• **EXERCISE REQUIREMENTS**
Reproduce, from the lines below, exactly the stretch that begins at the line containing "From S2P Require" and ends at the line containing "Definition port_ok (sources", both included.

Stored items
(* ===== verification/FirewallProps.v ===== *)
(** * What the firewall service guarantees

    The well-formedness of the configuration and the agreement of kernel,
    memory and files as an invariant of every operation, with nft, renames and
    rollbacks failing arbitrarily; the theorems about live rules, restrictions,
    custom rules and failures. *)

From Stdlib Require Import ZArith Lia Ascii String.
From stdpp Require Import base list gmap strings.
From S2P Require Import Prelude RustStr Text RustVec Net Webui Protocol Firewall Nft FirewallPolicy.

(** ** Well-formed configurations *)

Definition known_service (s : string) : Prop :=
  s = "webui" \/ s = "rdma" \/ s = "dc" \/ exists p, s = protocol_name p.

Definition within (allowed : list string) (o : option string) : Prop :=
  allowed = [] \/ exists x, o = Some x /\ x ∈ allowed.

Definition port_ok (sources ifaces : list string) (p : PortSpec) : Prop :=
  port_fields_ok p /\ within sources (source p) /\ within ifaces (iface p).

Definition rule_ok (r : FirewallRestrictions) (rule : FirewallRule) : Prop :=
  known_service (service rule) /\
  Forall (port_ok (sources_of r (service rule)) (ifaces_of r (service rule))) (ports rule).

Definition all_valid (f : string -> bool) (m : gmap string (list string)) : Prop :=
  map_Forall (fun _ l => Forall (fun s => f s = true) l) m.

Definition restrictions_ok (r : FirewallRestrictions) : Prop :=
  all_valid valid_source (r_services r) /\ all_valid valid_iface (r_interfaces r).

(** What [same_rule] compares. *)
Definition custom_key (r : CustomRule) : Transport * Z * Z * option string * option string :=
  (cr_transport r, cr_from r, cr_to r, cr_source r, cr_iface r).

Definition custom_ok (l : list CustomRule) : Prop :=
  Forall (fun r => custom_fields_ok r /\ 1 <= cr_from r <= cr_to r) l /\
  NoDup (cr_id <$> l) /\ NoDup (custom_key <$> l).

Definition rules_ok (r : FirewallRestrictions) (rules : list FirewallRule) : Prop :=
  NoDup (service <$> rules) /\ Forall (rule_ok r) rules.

• **ANSWER BOX**
From S2P Require Import Prelude RustStr Text RustVec Net Webui Protocol Firewall Nft FirewallPolicy.

(** ** Well-formed configurations *)

Definition known_service (s : string) : Prop :=
  s = "webui" \/ s = "rdma" \/ s = "dc" \/ exists p, s = protocol_name p.

Definition within (allowed : list string) (o : option string) : Prop :=
  allowed = [] \/ exists x, o = Some x /\ x ∈ allowed.

Definition port_ok (sources ifaces : list string) (p : PortSpec) : Prop :=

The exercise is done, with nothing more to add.